Or perhaps you watched his riveting interview with then-President Trump in 2020, which won Jonathan an Emmy (and made his facial expressions famous.) Ben Smith, the former media columnist for The Times, wrote at the time that it was “perhaps the best interview of Mr. Trump’s term.’’

Jonathan’s nine-part written series on the final days of the Trump administration won broad acclaim, and the podcast on which it was based rose to No. 1 on the Apple charts. [my emphasis]

Again, I think the Swan hire is a net good for reporting — but aside from the degree to which Swan is an improvement over Jonathan Martin, who just moved to become Politico’s Politics Bureau Chief — that has nothing to do with the NYT.

Particularly accompanied as it is by Maggie’s multiple efforts to suggest Trump is still The One, the pitch of Swan as a Trump-whisperer — rather than simply as a very good reporter of right wing politics — this announcement commits to keeping Trump (as a politician, rather than, for example, a criminal suspect, something none of these three are very good at reporting) the center of attention.

And it comes in a piece that boasts of election reporting it calls, “insightful, authoritative and addictive,” but which had some rather spectacular failures — particularly with the Fettrman debate and a correct Kansas poll they downplay. While in August NYT acknowledged that a Red Wave might not come, their review of why it didn’t still seems to misunderstand what it means to vote to save democracy. If you wanted to understand the election, the NYT was generally unhelpful, and that’s before you consider its focus on horse race coverage rather than policy.

They think they did good a job, or at least are telling themselves they did!

Why would you boast that your political reporting is “addictive,” anyway? unless you’re proud of the way Trump used Maggie’s work to flood the zone with press clippings that had the effect of obscuring larger crimes.

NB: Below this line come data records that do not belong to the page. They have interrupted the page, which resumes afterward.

(* ===== verification/StateRevert.v ===== *)
(** * Snapshots of the state are exact (blockchain/state)

    The journaled state refines the specification that saves whole states:
    the simulation of states by what can be seen of them, the inversion of every
    operation by the journal entries it appends, and the refinement. *)

From stdpp Require Import sorting.
From S2P Require Import Prelude RlpSpec RlpRaw RlpEncode RlpStream RlpRoundtrip RlpTotal TrieSpec TrieNode Trie TrieRefine TrieHasher TrieMap SecureTrie StateDB.
Local Open Scope Z_scope.

(** Accounts decode to one hash or fail. *)
Lemma account_shape b :
  (∃ r, DecodeBytes account_ty b = Ok (GStruct [GBytes r])) ∨ (∃ e, DecodeBytes account_ty b = Err e).
Proof.
  destruct (DecodeBytes_ends account_ty b) as [[v E]|(e & E & _)]; [done|done|done| |right; eauto]. left.
  revert E. unfold DecodeBytes. destruct (decode _ account_ty _) as [[w|e|] s] eqn:Ed; [|done..].
  destruct (s_rd s); [|done]. intros [= <-]. revert Ed. cbn [decode account_ty]. unfold mbind_, decodeStruct, mbind_.
  destruct (wrapped Stream_List _) as [[z| |] s1]; [|done..]. cbn [decodeFields decode].
  destruct (decodeByteArray 32 s1) as [[x|[]|] s2] eqn:Ea; try done.
  destruct (wrapped Stream_ListEnd _) as [[u| |] s3]; [|done..]. intros [= <- <-]. cbn [app].
  revert Ea. unfold decodeByteArray, mbind_. destruct (Stream_Kind s1) as [[[k n]| |] s4]; [|done..].
  destruct k; cbn [Nat.eqb Nat.ltb Nat.leb]; [done| |done].
  destruct (Z.of_nat 32 <? n); [done|]. destruct (n <? Z.of_nat 32); [done|].
  destruct (readFull _ _) as [[bs| |] s5]; [|done..].
  destruct bs as [|y [|y' bs]]; [intros [= <- _]; eauto| |intros [= <- _]; eauto].
  destruct (y <? 128); [done|]. intros [= <- _]. eauto.
Qed.

(** sort.Search finds the first position of a monotone predicate. *)
Lemma search_spec rounds f i j :
  (i ≤ j)%nat → (j - i ≤ rounds)%nat → (∀ x y, (x ≤ y)%nat → f x = true → f y = true) →
  let n := search rounds f i j in
  (i ≤ n ≤ j)%nat ∧ (∀ x, (i ≤ x < n)%nat → f x = false) ∧ (∀ x, (n ≤ x < j)%nat → f x = true).
Proof.
  intros Hij Hr Hmono. revert i j Hij Hr. induction rounds as [|r IH]; intros i j Hij Hr; cbn [search].
  { split_and!; [lia|lia|intros; lia..]. }
  destruct (Nat.ltb_spec i j) as [Hlt|]; [|split_and!; [lia|lia|intros; lia..]].
  set (h := ((i + j) / 2)%nat).
  assert (i ≤ h < j)%nat as Hh by (unfold h; split; [apply Nat.div_le_lower_bound; lia|apply Nat.Div0.div_lt_upper_bound; lia]).
  destruct (f h) eqn:Ef.
  - destruct (IH i h) as (H1 & H2 & H3); [lia|lia|]. split_and!; [lia|lia|done|]. intros x Hx.
    destruct (decide (x < h)%nat); [apply H3; lia|]. eapply (Hmono h); [lia|done].
  - destruct (IH (h + 1)%nat j) as (H1 & H2 & H3); [lia|lia|]. split_and!; [lia|lia| |done]. intros x Hx.
    destruct (decide (h < x)%nat); [apply H2; lia|]. apply not_true_iff_false. intros Hx'.
    apply (Hmono x h) in Hx'; [congruence|lia].
Qed.

Lemma sorted_lookup {A} (R : A → A → Prop) l i j x y :
  StronglySorted R l → (i < j)%nat → l !! i = Some x → l !! j = Some y → R x y.
Proof.
  intros Ho. revert i j. induction Ho as [|z l _ IH Hz]; intros [|i] [|j] Hij H1 H2; try done; try lia.
  - injection H1 as <-. by apply (Forall_lookup_1 _ _ _ _ Hz H2).
  - apply (IH i j); [lia|done..].
Qed.
Lemma is_adding_bounds cs : 0 ≤ zsum is_adding cs ≤ Z.of_nat (length cs).
Proof. induction cs as [|[] cs IH]; cbn [zsum is_adding length]; lia. Qed.

Lemma effect_bounded hd lb p p' :
  effect hd p lb p' → length (lanes p) = maxThreadNumber → Forall lane_bounded (lanes p) → invalidTxCh p = [] →
  length (lanes p') = maxThreadNumber ∧ Forall lane_bounded (lanes p') ∧ invalidTxCh p' = [].
Proof.
  intros He Hlen Hl Hinv.
  assert (∀ i l l', lanes p !! i = Some l → (lane_bounded l → lane_bounded l') →
    length (<[i := l']> (lanes p)) = maxThreadNumber ∧ Forall lane_bounded (<[i := l']> (lanes p)) ∧ invalidTxCh p = [])
    as Hset.
  { intros i l l' El Hll. rewrite length_insert. split; [exact Hlen|]. split; [|exact Hinv]. apply Forall_insert; [done|].
    by eapply Hll, Forall_lookup_1. }
  effect_cases He.
  - auto.
  - auto.
  - apply (Hset i l _ Hi). unfold lane_bounded; cbn. rewrite length_app. cbn. lia.
  - apply (Hset i l _ Hi). unfold lane_bounded; cbn. rewrite Hc. cbn. lia.
  - apply (Hset i l _ Hi). done.
  - apply (Hset i l _ Hi). unfold lane_bounded; cbn. rewrite length_app. cbn. lia.
  - apply (Hset i l _ Hi). done.
  - apply (Hset i l _ Hi). unfold lane_bounded; cbn. rewrite Hc. cbn. lia.
  - apply (Hset i l _ Hi). done.
  - apply (Hset i l _ Hi). done.
  - congruence.
  - by destruct (Pending_fields order id n p) as (_ & -> & _ & _ & ->).
  - by destruct (WorkEnded_fields id n succeed p) as (_ & -> & _ & -> & _).
  - auto.
Qed.

Lemma effect_known hd p p' : effect hd p LOther p' → handleKnownTx p' = handleKnownTx p.
Proof.
  intros He. remember LOther as lb eqn:Elb. effect_cases He; try done.
  - by destruct (Pending_fields order id n p) as (-> & _).
  - by destruct (WorkEnded_fields id n succeed p) as (-> & _).
Qed.
Lemma copies_lane h i l p p' : lanes p !! i = Some l → lane_effect i l p p' → copies h p' ≤ copies h p.
Proof.
  intros Hi He. unfold copies.
  destruct He as [tx ch Hd Hc|tx Hd|tx Hd Hc|tx Hd Hc|tx ch Hd Hc|tx Hd|tx Hd];
    cbn [lanes set_lanes set_queue set_pending pending working onChain];
    rewrite (zsum_insert _ _ _ _ _ Hi), !occ_lane; cbn [fullCh verifyCh l_deal l_verify]; rewrite Hd, ?Hc;
    unfold occ; rewrite ?zsum_app; cbn [deal_txs verify_txs zsum]; pose proof (is_hash_nonneg h tx); try lia.
  pose proof (has_insert h (txHash tx) tx (pending p)). unfold is_hash in *. lia.
Qed.

(** Only the callers add copies. *)
Lemma copies_other h hd p p' : effect hd p LOther p' → keyed (pending p) → copies h p' ≤ copies h p.
Proof.
  intros He Hk. inversion He as [| | |i l q Hi Hle|tx ch|order id n Hid|id n b|]; subst.
  - lia.
  - by eapply copies_lane.
  - done.
  - by rewrite copies_Pending.
  - apply copies_WorkEnded.
  - unfold copies. cbn [FitOnChain set_onChain lanes pending working onChain].
    assert (has h (filter (λ '(_, number), ¬ (wrap 64 (hd + poolBlockCount) < number)) (onChain p)) ≤ has h (onChain p)); [|lia].
    apply has_subset. intros x [? _]%map_lookup_filter_Some. eauto.
Qed.

Lemma copies_send h tx i l p : lanes p !! i = Some l →
  copies h (set_lanes (<[i := Lane (fullCh l ++ [tx]) (l_deal l) (verifyCh l) (l_verify l)]> (lanes p)) p) =
  copies h p + is_hash h tx.
Proof.
  intros Hi. unfold copies. cbn [set_lanes lanes pending working onChain]. rewrite (zsum_insert _ _ _ _ _ Hi), !occ_lane.
  cbn [fullCh verifyCh l_deal l_verify]. unfold occ. rewrite zsum_app. cbn. lia.
Qed.

Lemma copies_nonneg h p : 0 ≤ copies h p.
Proof.
  unfold copies. pose proof (has_bounds h (pending p)). pose proof (has_bounds h (onChain p)).
  pose proof (zsum_nonneg (λ l, occ h (lane_txs l)) (lanes p) (λ l, occ_nonneg h _)).
  pose proof (zsum_nonneg (λ kv : Z * list Tx, occ h kv.2) (map_to_list (working p)) (λ kv, occ_nonneg h _)). lia.
Qed.

(** The caller is about to send the transaction. *)
Definition sending h (pc : caller Tx) : Z := match pc with CSend tx _ _ => is_hash h tx | _ => 0 end.

(** The call has not added its hash yet. *)
Definition calling (pc : caller Tx) : Z := match pc with CDup _ | CSize _ | CAdd _ => 1 | _ => 0 end.

(** One caller, after [n] calls. *)
Record once (n : Z) w (pc : caller Tx) : Prop := {
  once_caller : w_callers w = [pc];
  once_copies h : copies h (w_pool w) + sending h pc ≤ 1;
  once_known h : 0 < copies h (w_pool w) + sending h pc → h ∈ handleKnownTx (w_pool w);
  once_fresh tx : pc = CSize tx ∨ pc = CAdd tx → txHash tx ∉ handleKnownTx (w_pool w);
  once_clear tx : pc ≠ CClear tx;
  once_size : Z.of_nat (size (handleKnownTx (w_pool w))) + calling pc ≤ n
}.

Lemma sending_nonneg h pc : 0 ≤ sending h pc.
Proof. destruct pc; cbn; try lia. apply is_hash_nonneg. Qed.

Lemma is_hash_pos h tx : 0 < is_hash h tx → txHash tx = h.
Proof. unfold is_hash. case_decide; [done|lia]. Qed.

(** KnownTxAdd of a hash that is not known. *)
Lemma once_add n w tx start : once n w (CAdd tx) →
  once n (World (set_known ({[txHash tx]} ∪ handleKnownTx (w_pool w)) (w_pool w)) [CSend tx start 0] (w_head w)) (CSend tx start 0).
Proof.
  intros Ho. pose proof (once_copies n w _ Ho) as Hc. pose proof (once_known n w _ Ho) as Hk.
  pose proof (once_size n w _ Ho) as Hs. pose proof (once_fresh n w _ Ho tx (or_intror eq_refl)) as Hf.
  assert (∀ h, copies h (set_known ({[txHash tx]} ∪ handleKnownTx (w_pool w)) (w_pool w)) = copies h (w_pool w)) as Ec by done.
  split; cbn [w_callers w_pool sending calling handleKnownTx set_known] in *; [done| | |naive_solver|done|].
  - intros h. rewrite Ec. specialize (Hc h). specialize (Hk h). unfold is_hash. case_decide as Eh; [|lia]. subst h.
    destruct (decide (0 < copies (txHash tx) (w_pool w) + 0)) as [Hp|]; [by apply Hk in Hp|lia].
  - intros h. rewrite Ec. unfold is_hash. case_decide as Eh; [set_solver|]. intros Hp%Hk. set_solver.
  - rewrite size_union, size_singleton by set_solver. lia.
Qed.

(** A step of the caller, the pool holding fewer than 2000000 known hashes. *)
Lemma once_caller_step n w pc start pc' p' :
  once n w pc → n < maxHandleKnownTxs → caller_step start pc (w_pool w) = Some (pc', p') →
  once n (World p' [pc'] (w_head w)) pc'.
Proof.
  intros Ho Hn. pose proof (once_copies n w pc Ho) as Hc. pose proof (once_known n w pc Ho) as Hk.
  pose proof (once_size n w pc Ho) as Hs.
  destruct pc as [|tx|tx|tx|tx|tx s t|tx e]; cbn [caller_step]; try done.
  - intros E. assert (p' = w_pool w) as -> by (destruct (DupTx tx (w_pool w)); congruence).
    assert (pc' = CSize tx ∧ txHash tx ∉ handleKnownTx (w_pool w) ∨ ∃ e, pc' = CDone tx (Some e)) as [[-> Hf]|[e ->]].
    { revert E. unfold DupTx. destruct (bool_decide_reflect (txHash tx ∈ handleKnownTx (w_pool w))).
      { intros [= <-]. eauto. }
      repeat destruct (bool_decide _); intros [= <-]; eauto. }
    + split; cbn in *; [done|done|done|naive_solver|done|done].
    + split; cbn in *; [done|done|done|naive_solver|done|lia].
  - unfold known_full. rewrite (proj2 (Z.leb_gt _ _)) by (cbn in Hs; lia). intros [= <- <-].
    pose proof (once_fresh n w _ Ho tx (or_introl eq_refl)). split; cbn in *; [done|done|done|naive_solver|done|done].
  - by destruct (once_clear n w _ Ho tx).
  - intros [= <- <-]. by apply once_add.
  - destruct (_ <? _)%nat.
    2:{ intros [= <- <-]. split; cbn in *; [done| | |naive_solver|done|lia].
        - intros h. specialize (Hc h). pose proof (is_hash_nonneg h tx). lia.
        - intros h Hp. apply Hk. pose proof (is_hash_nonneg h tx). lia. }
    destruct (send_try s t tx (w_pool w)) as [[|] q] eqn:Es; intros [= <- <-]; [by split; cbn in *; naive_solver|].
    apply send_try_false in Es as (i & l & Hi & _ & ->).
    split; cbn [w_callers w_pool sending calling] in *; [done| | |naive_solver|done|cbn; lia].
    + intros h. rewrite (copies_send h tx i l _ Hi). specialize (Hc h). lia.
    + intros h. rewrite (copies_send h tx i l _ Hi). intros Hp. apply Hk. lia.
Qed.

Definition is_call a : Z := match a with ACall _ _ => 1 | _ => 0 end.

Lemma once_step n w pc a w' :
  once n w pc → pool_inv w → n < maxHandleKnownTxs → step w a w' → ∃ pc', once (n + is_call a) w' pc'.
Proof.
  intros Ho Hw Hn Hst. pose proof (once_caller n w pc Ho) as Hcs. destruct (step_cases _ _ _ Hst)
    as [(c & s & pc0 & pc' & -> & Hc & Es & Ecs & Eh)|[(c & tx & -> & Hc & ->)|(Ha & He & Ecs & _)]].
  - rewrite Hcs in Hc, Ecs. destruct c; [|done]. injection Hc as ->. exists pc'.
    rewrite Z.add_0_r. pose proof (once_caller_step n w pc0 s pc' _ Ho Hn Es) as Ho'. destruct w' as [p' cs' hd'].
    cbn in *. by subst.
  - exists (CDup tx). pose proof (once_copies n w pc Ho) as Hcop. pose proof (once_known n w pc Ho) as Hk.
    pose proof (once_size n w pc Ho) as Hsz. rewrite Hcs in Hc |- *.
    destruct c; [|by destruct Hc as [?|(? & ? & ?)]].
    destruct Hc as [[= ->]|(t & e & [= ->])]; split; cbn in *; (done || naive_solver || lia).
  - exists pc. assert (is_call a = 0) as -> by (destruct a; try done; by destruct (Ha c tx)). rewrite Z.add_0_r.
    pose proof (λ h, copies_other h _ _ _ He (inv_pending w Hw)) as Hle. pose proof (effect_known _ _ _ He) as Ek.
    split; rewrite ?Ek.
    + by rewrite Ecs.
    + intros h. pose proof (once_copies n w pc Ho h). specialize (Hle h). lia.
    + intros h Hp. apply (once_known n w pc Ho). specialize (Hle h). lia.
    + apply (once_fresh n w pc Ho).
    + apply (once_clear n w pc Ho).
    + apply (once_size n w pc Ho).
Qed.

The NYT’s pitch of a good reporter in terms of Trump comes as other outlets have made hires based on their shitty news judgment that there would be a Republican wave the outlet would want access into. Most famously, as early as March, CBS hired Mick Mulvaney in anticipation of a non-existent Red Wave still 8 months in the future.

[A] top network executive seemed to lay the groundwork for the decision in a staff meeting earlier this month, when he said the network needed to hire more Republicans to prepare for a “likely” Democratic midterm wipeout.

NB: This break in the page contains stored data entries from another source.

Lemma ex_cmds_ok : Forall cmd_ok ex_cmds.
Proof.
  assert (byte_array 32 (replicate 32 3)) as Hh by (split; [reflexivity|by_decide]). assert (uint64 7) as Hn by by_decide.
  apply Forall_cons. split; [exact ex_block_stores|]. apply Forall_cons. split.
  { split; [reflexivity|]. split; [exact Hn|]. split; [lia|by vm_compute]. }
  apply Forall_cons. split.
  { split; [reflexivity|]. split; [exact Hn|]. split; [|by vm_compute]. constructor; [|constructor]. split; [cbn; lia|].
    split; [reflexivity|by_decide]. }
  apply Forall_cons. split; [by split|]. apply Forall_cons. split; [exact Hh|]. apply Forall_cons. by split; [split|].
Qed.

Lemma chaindb_refines_tables_witness :
  ∃ db, exec_cmds ex_cmds ∅ = Ok db ∧
  GetTd db (replicate 32 3) 7 = spec_td (foldl (flip spec_cmd) (λ _, None) ex_cmds) (replicate 32 3) 7.
Proof.
  destruct (chaindb_refines_tables ex_cmds ex_cmds_ok) as (db & E & _ & _ & _ & _ & _ & H).
  exists db. split; [exact E|]. apply (H (replicate 32 3) 7); [reflexivity|by_decide].
Defined.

“If you look at some of the people that we’ve been hiring on a contributor basis, being able to make sure that we are getting access to both sides of the aisle is a priority because we know the Republicans are going to take over, most likely, in the midterms,” CBS News’s co-president Neeraj Khemlani told the staff of the network’s morning show, according to a recording of his comments obtained by The Washington Post. “A lot of the people that we’re bringing in are helping us in terms of access to that side of the equation.”

The thing is, these shitty expectations for a Republican landslide may distort coverage going forward, because multiple news outlets paid big money to invest in access to people who lost, most of all into a guy who lost fairly spectacularly three times now.

As they did in 2020, voters gave democracy another lifeline. They voted, affirmatively, for democracy. But it’s not clear the press view protecting democracy, as opposed to protecting access, with anywhere near the same urgency.

Update: Just as I published this piece, I saw this NYT column, which not only continues to make everything about Donald Trump, fails to account for how narrow margins in both houses change this calculus (particularly with regards to its facile claim that, “party leaders are asked to declare their allegiances to Mr. Trump or other potential rivals”), and has this incredible paragraph:

 First there was Mr. Trump’s proposed Muslim ban, and then the attacks on a federal judge’s Mexican ancestry, the “Access Hollywood” revelations late in the 2016 campaign, his public declaration that he trusted Vladimir Putin more than he did American intelligence agencies.More recently, Mr. Trump has waged a two-year misinformation campaign, claiming his 2020 defeat was “rigged.” His supporters stormed the U.S. Capitol in a violent attempt to disrupted the peaceful transfer of power. He now faces investigations into efforts to overturn the election results in Georgia, into his company’s finances and into his handling of classified documents.

It gets the chronology of the first sentence wrong. It calls Trump’s lies about 2020 “misinformation,” not “disinformation.” It claims he tried to “disrupted” the peaceful transfer of power and not prevent it. It suggests any investigation into an attempt to overturn the election is limited to Georgia. The description of the stolen document investigation as one into “handling” of classified documents misstates the crime, but it par for the course in legacy media coverage of that investigation. (And it has a typeset — with the missing space after the period — and a tense error that suggests it was not edited, even ignoring the lack of Oxford comma.)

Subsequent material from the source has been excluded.